Six generations of slow-dried pasta from the hills of Benevento.
- Founded
- 1846
- Where
- Benevento, Campania
- Ownership
- Family-owned, sixth generation
- Die
- Bronze
Lines
- Durum semolina
- Wholewheat
- Organic
- Gluten-free (dietary line — see note below)
- Egg pasta
- Legume
Lines change over time. Check the maker’s site for what’s currently produced, and for anything a dietary need depends on.
Story
The Rummo story starts in 1846, when Antonio Rummo set up a mill in Benevento, the inland Campanian town cradled in the wheat country of the Sannio, grinding durum carried in from Puglia and Campania. Those deliveries were hauled by three horses, Bruto, Bello, and Baiardo, and more than a century and a half later the same three still trot across the front of every box. The business passed down six generations of the family, who have a habit of alternating the names Antonio and Cosimo; by 1935 it had moved to Via dei Mulini — Mill Street — in what is now the historic heart of Benevento, and become a corporation. It remains family-owned today, run by Cosimo Rummo. In 1991 the company gave up milling entirely to concentrate on pasta alone. Its hardest chapter came in October 2015, when a violent flood gutted the factory; the recovery, carried by an outpouring of support from across Italy, became part of the house's story, and by 2021 Rummo had marked its 175th year.
How they make it
The heart of Rummo is a method it calls Lenta Lavorazione, "slow processing" — drawn from old artisan practice and formalized as a registered method in 2005. It runs directly against the industrial instinct to go fast. The durum is kneaded gently and at length with the pure water of the Sannio, pushed through bronze dies that leave each strand faintly rough so sauce has something to cling to, then dried slowly at low temperature rather than being force-dried in a hot tunnel.
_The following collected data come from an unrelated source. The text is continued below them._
(** Each cell of the two latch buffers behaves as a memory cell with one
    writer: after any sequence of accesses, what CPU B reads at offset [i]
    is the byte of CPU A's last write to that offset (or what the cell held
    before, if there was none), and the other way round.  So a later write
    replaces an earlier one, and a CPU's own writes never change what it
    reads itself. *)
Theorem buffers_follow_writes
    (s : docastle_state) (ops : list bus_op) (i o : nat) (d : Z) :
  wf s ->
  (i < 9)%nat ->
  (cpu2_latch_r i (run ops s)).1 = fold_left (track_buffer1 i) ops (cpu2_latch_r i s).1 /\
  (cpu1_latch_r i (run ops s)).1 = fold_left (track_buffer0 i) ops (cpu1_latch_r i s).1 /\
  (cpu2_latch_r i (run (ops ++ [op_cpu1_latch_w i d]) s)).1 = d /\
  (cpu1_latch_r i (run (ops ++ [op_cpu2_latch_w i d]) s)).1 = d /\
  (cpu1_latch_r i (cpu1_latch_w o d s).1).1 = (cpu1_latch_r i s).1 /\
  (cpu2_latch_r i (cpu2_latch_w o d s).1).1 = (cpu2_latch_r i s).1.
Proof.
  intros Hwf Hi.
  assert (Hrun : forall ops' s', wf s' ->
            buffer_at (m_buffer1 (run ops' s')) i
            = fold_left (track_buffer1 i) ops' (buffer_at (m_buffer1 s') i) /\
            buffer_at (m_buffer0 (run ops' s')) i
            = fold_left (track_buffer0 i) ops' (buffer_at (m_buffer0 s') i)).
  { induction ops' as [| op ops' IH]; intros s' Hs'; [split; reflexivity |].
    destruct (step_track op i s' Hs' Hi) as [E1 E0].
    destruct (IH (step op s').1 (DocastleSpec.step_wf op s' Hs')) as [R1 R0].
    change (run (op :: ops') s') with (run ops' (step op s').1).
    cbn [fold_left]. rewrite R1, R0, E1, E0. split; reflexivity. }
  unfold cpu1_latch_r, cpu2_latch_r. cbn [fst].
  destruct (Hrun ops s Hwf) as [R1 R0].
  destruct (Hrun (ops ++ [op_cpu1_latch_w i d]) s Hwf) as [W1 _].
  destruct (Hrun (ops ++ [op_cpu2_latch_w i d]) s Hwf) as [_ W0].
  rewrite fold_left_app in W1, W0. simpl in W1, W0.
  rewrite Nat.eqb_refl in W1, W0.
  repeat split; assumption || reflexivity.
Qed.

Lemma buffers_follow_writes_witness :
  (cpu2_latch_r 4
     (run ([op_cpu1_latch_w 4 0x11; op_cpu2_latch_w 4 0x22] ++ [op_cpu1_latch_w 4 0x33])
          docastle_state_ctor)).1 = 0x33.
Proof.
  apply (buffers_follow_writes docastle_state_ctor
           [op_cpu1_latch_w 4 0x11; op_cpu2_latch_w 4 0x22] 4 0 0x33).
  - split; reflexivity.
  - lia.
Defined.

(** *** The raster interrupt on any sample sequence *)

Lemma rising_no_two (prev : bool) (bits : list bool) (k : nat) :
  rising prev bits !! k = Some true -> rising prev bits !! S k <> Some true.
Proof.
  revert prev k. induction bits as [| b rest IH]; intros prev k Hk; [discriminate |].
  destruct k as [| k]; simpl in *.
  - injection Hk as Hb. apply andb_true_iff in Hb as [-> _].
    destruct rest as [| b' rest]; [discriminate |]. simpl.
    rewrite andb_false_r. discriminate.
  - apply IH. exact Hk.
Qed.

(** Over any run of hsync samples from any state, the slave's IRQ line
    is asserted at exactly the samples where MA6 is 1 and was 0 at the
    sample before (the stored bit, for the first sample).  It is therefore
    never asserted at two consecutive samples. *)
Theorem tint_fires_on_rising_edges (s : docastle_state) (mas : list Z) (k : nat) :
  tint_calls mas s
  = irq_if <$> rising (m_prev_ma6 s) ((fun m => Z.testbit m 6) <$> mas) /\
  (tint_calls mas s !! k = Some (irq_if true) ->
   tint_calls mas s !! S k <> Some (irq_if true)).
Proof.
  assert (Hcalls : forall mas' s',
            tint_calls mas' s'
            = irq_if <$> rising (m_prev_ma6 s') ((fun m => Z.testbit m 6) <$> mas')).
  { induction mas' as [| ma mas' IH]; intros s'; [reflexivity |].
    cbn [tint_calls]. rewrite DocastleSpec.tint_sample. cbn [fst snd].
    rewrite IH. cbn [m_prev_ma6 set_prev_ma6 fmap list_fmap rising].
    rewrite MrdoVideoSpec.to_bool_BIT by lia. reflexivity. }
  split; [apply Hcalls |].
  rewrite Hcalls, !list_lookup_fmap.
  intros Hk Hk'.
  destruct (rising (m_prev_ma6 s) ((fun m => Z.testbit m 6) <$> mas) !! k)
    as [[|] |] eqn:E; try discriminate.
  destruct (rising (m_prev_ma6 s) ((fun m => Z.testbit m 6) <$> mas) !! S k)
    as [[|] |] eqn:E'; try discriminate.
  exact (rising_no_two _ _ _ E E').
Qed.

Lemma tint_fires_on_rising_edges_witness :
  tint_calls [0x40; 0x40; 0x00; 0x7f] docastle_state_ctor
  = [irq_if true; irq_if false; irq_if false; irq_if true].
Proof.
  apply (proj1 (tint_fires_on_rising_edges docastle_state_ctor
                  [0x40; 0x40; 0x00; 0x7f] 0)).
Defined.

(** *** Tiles *)

Lemma docastle_tile_check :
  forallb (fun a => (to_u8 (Z.land a 0x1f) =? a mod 32)
                    && (BIT (Z.land a 0x3f) 5 =? BIT a 5)
                    && (to_u8 (Z.land (Z.land a 0x3f) 0x1f) =? to_u8 (Z.land a 0x1f)))
          (map Z.of_nat (seq 0 256)) = true.
Proof. vm_compute. reflexivity. Qed.

Lemma docastle_code_check :
  forallb (fun f => (to_u16 (Z.lor f (Z.shiftl 0 8)) =? f)
                    && (to_u16 (Z.lor f (Z.shiftl 1 8)) =? f + 256))
          (map Z.of_nat (seq 0 256)) = true.
Proof. vm_compute. reflexivity. Qed.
That patience is not just romance: slow drying protects the wheat's flavor and, more usefully, its structure, which is why Rummo keeps a firm bite and resists going slack even when it is overcooked or cooked twice — boiled first, then finished in the pan. The company leans hard on that reliability. In 2011 it became the first pasta in the world to have its cooking performance certified by an outside body, Bureau Veritas, which measures exactly how al dente a batch stays by testing its resistance to the bite.
What to look for
On the shelf, Rummo is the pasta in the boldly colored boxes with the three horses on the front, a look it adopted in a 2012 redesign. It sits a clear notch above supermarket staples in both price and performance without crossing into rarefied artisan territory — part of why it gets reached for by restaurant kitchens and home cooks alike. It forgives a great deal, but not everything: the same slow-dried backbone that holds the bite will turn chalky if you push it well past its time, so treat the package number as a ceiling, not a goal. The high-protein durum is central to the effect, and the organic and wholewheat lines are made with 100% Italian wheat. It is easy to find across the US, and its Spaghetti, Penne Rigate, and Fusilli all won Great Taste awards in 2022.